Logistics Must Take Charge

Aug. 24, 2009
Writing in the digital edition of Logistics Today, editor Perry A. Trunick says don't lament what we willingly abandoned, but don't abandon logistics talent

When you live in Cleveland, you get tired of the “rust belt” label and the frequent laments at the loss of much of the heavy industry that had thrived here. But while the area has lost much of that historical industrial base, it has gained in other areas, and there we are not unlike the rest of the country and even much of the development occurring on a global scale.

When Robert Somerville addressed a maritime industry group recently, he repeated the lament, calling these “sad, sad times and a terrible commentary on the decline of American industry.”

In the next breath, the CEO of the Lake Carriers Association and Canadian Shipowners Association answered his own questions about how we reached this point. He said that “in some areas such as in the high tech sector, we continue to lead the world with unmatched ingenuity and vision while in the more traditional heavy industries we continue to lose our way” What he's describing is a fundamental shift in values that encourages young people beginning their careers to apply their creativity and ingenuity to those high-tech categories while devaluing the heavy industries. From the outside, these heavy industries appear singularly unrewarding.

The same is true in the field of logistics. The focus is on the high-end roles of network design and optimization and not the operations level. It should be no surprise that US automobile manufacturing is suffering when every young student wants to be a designer and no one wants to enter the manufacturing management track. If we're not interested in making the steel (or innovating those processes) is it any wonder that role has shifted off shore? And if we are only interested in designing logistics networks and manipulating data, should we be surprised when we see a gap at the operations level?

Motor carrier executives describing the recurring driver shortage typically ask their audiences (mostly of other motor carriers and logistics professionals), “How many of you would encourage your son or daughter to become a truck driver? Similarly, you have to ask, how many would encourage their newly graduated MBA to take up a career in transportation?

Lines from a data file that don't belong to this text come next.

(** X2: every record is accounted for exactly when the run ends
    normally.  The lines yielded and the diagnostics printed are together
    never more than the records of the batch, and they are as many as the
    records if and only if the generator did not raise; then the log holds
    the diagnostics of exactly the records with a domain error, in input
    order. *)
Theorem calculate_iter_accounting (g : globals) (values : list Value) :
  let t := calculate_iter g values in
  (List.length (yielded t) + List.length (written t) <= List.length values)%nat /\
  ((List.length (yielded t) + List.length (written t))%nat = List.length values <->
   raised t = None) /\
  (raised t = None ->
   written t = List.map (diagnostic g) (List.filter (domain_error g) values)).
Proof.
  cbv zeta. rewrite events_count.
  assert (Hlog : forall vs, Forall (fun v => other_error g v = false) vs ->
            written (mk_trace (List.map (record_event g) vs) None) =
            List.map (diagnostic g) (List.filter (domain_error g) vs)).
  { induction 1 as [|v vs Hv _ IH]; [reflexivity|].
    unfold written in *. cbn [events List.map List.filter] in *.
    unfold record_event at 1, computed, domain_error at 1.
    unfold other_error in Hv.
    destruct (result_dict g v) as [d|e]; cbn; [exact IH|].
    apply negb_false_iff in Hv. rewrite Hv. cbn. f_equal. exact IH. }
  assert (Hlen : (List.length (events (calculate_iter g values)) <= List.length values)%nat /\
                 (List.length (events (calculate_iter g values)) = List.length values <->
                  raised (calculate_iter g values) = None)).
  { induction values as [|v vs [IHle IHeq]]; [repeat split; cbn; lia|].
    cbn [calculate_iter]. destruct (result_dict g v) as [d|e].
    - cbn. split; [lia|]. rewrite <- IHeq. lia.
    - destruct (isinstance e ValueError); cbn.
      + split; [lia|]. rewrite <- IHeq. lia.
      + split; [lia|]. split; [lia | discriminate]. }
  destruct Hlen as [Hle Heq]. split; [exact Hle|]. split; [exact Heq|].
  intros Hr. apply raised_None in Hr.
  rewrite (calculate_iter_events g values Hr). by apply Hlog.
Qed.

(** X3: what has been sent for the first records of a batch does not
    depend on the records that follow.  The events of the run on a batch
    begin with the events of the run on any of its prefixes, and so do the
    lines of the response body: a line can be flushed before the later
    records are computed. *)
Theorem calculate_iter_prefix (g : globals) (pre post : list Value) :
  events (calculate_iter g pre) `prefix_of` events (calculate_iter g (pre ++ post)) /\
  body (stream_response (calculate g pre))
    `prefix_of` body (stream_response (calculate g (pre ++ post))).
Proof.
  assert (H : events (calculate_iter g pre) `prefix_of` events (calculate_iter g (pre ++ post))).
  { rewrite calculate_iter_concat.
    destruct (raised (calculate_iter g pre)); [reflexivity|].
    cbn [events]. apply prefix_app_r. reflexivity. }
  split; [exact H|].
  rewrite !stream_response_calculate. cbn [body].
  destruct H as [more Hmore]. unfold yielded. rewrite Hmore, omap_app, map_app.
  apply prefix_app_r. reflexivity.
Qed.

(** X4: a generator that has been resumed some number of times and is
    still suspended has read a prefix of the batch and nothing else: the
    records still pending are the rest of the batch, none of the records
    read raised an error other than a domain error, and the events so far
    are those of the records read, one for each. *)
Theorem steps_read_a_prefix
    (g : globals) (values : list Value) (evs : list (event dict)) (rest : list Value) :
  steps g (Suspended values) evs (Suspended rest) ->
  exists read,
    values = read ++ rest /\
    Forall (fun value => other_error g value = false) read /\
    evs = List.map (record_event g) read.
Proof.
  intros H.
  remember (Suspended values) as s eqn:Hs. remember (Suspended rest) as s' eqn:Hs'.
  revert values Hs Hs'.
  induction H as [s|s evs s1 evs' s2 Hstep Hsteps IH]; intros values Hs Hs'.
  - subst s. injection Hs' as <-. exists []. repeat split. constructor.
  - subst s. inversion Hstep as [value pending d Hd|value pending e Hd He|value pending e Hd He|];
      subst.
    + destruct (IH pending eq_refl eq_refl) as (read & -> & Hread & ->).
      exists (value :: read). split; [reflexivity|]. split.
      * constructor; [exact (other_error_ok g _ _ Hd) | exact Hread].
      * cbn [List.map]. rewrite (record_event_ok g _ _ Hd). reflexivity.
    + destruct (IH pending eq_refl eq_refl) as (read & -> & Hread & ->).
      exists (value :: read). split; [reflexivity|]. split.
      * constructor; [|exact Hread].
        rewrite (other_error_raise g _ _ Hd), He. reflexivity.
      * cbn [List.map]. rewrite (record_event_raise g _ _ Hd). reflexivity.
    + apply steps_closed in Hsteps as [_ Hclosed]. discriminate Hclosed.
    + apply steps_closed in Hsteps as [_ Hclosed]. discriminate Hclosed.
Qed.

What we are missing is not only the intelligence and innovation this new blood brings to the profession, we don't have front-line managers with strategic vision to recognize the significance of local and regional developments. That isn't to say we don't have good people at the operations level, they are just so heavily tasked with working through the problems, they can't step back to take that strategic view.

When Somerville described “an infrastructure that has been seriously underfunded for decades on both sides of the border” it wasn't breaking news for his audience. They've been working around those problems for years. But what we really need is to drive straight through the heart of those problems and mount a concerted effort to develop long-term solutions.

The people who are going to accomplish this will view logistics as their career, not just a job. Their ability to thrive --their future -- depends on that future state. These “best and brightest” will innovate and invigorate and bring pressure to bear where it is needed to bring about change and improvement. We need to encourage the best talent to join us, from the dock to the top. We need to mentor them, and then we need to support the initiatives they identify that will improve operations, resolve regulatory conflicts, build infrastructure and show others what an exciting field transportation and logistics can be.

We can't grieve over something we willingly abandoned. Let the vacant steel mills serve as a warning of what happens if we fail to reinvest some enthusiasm into our profession.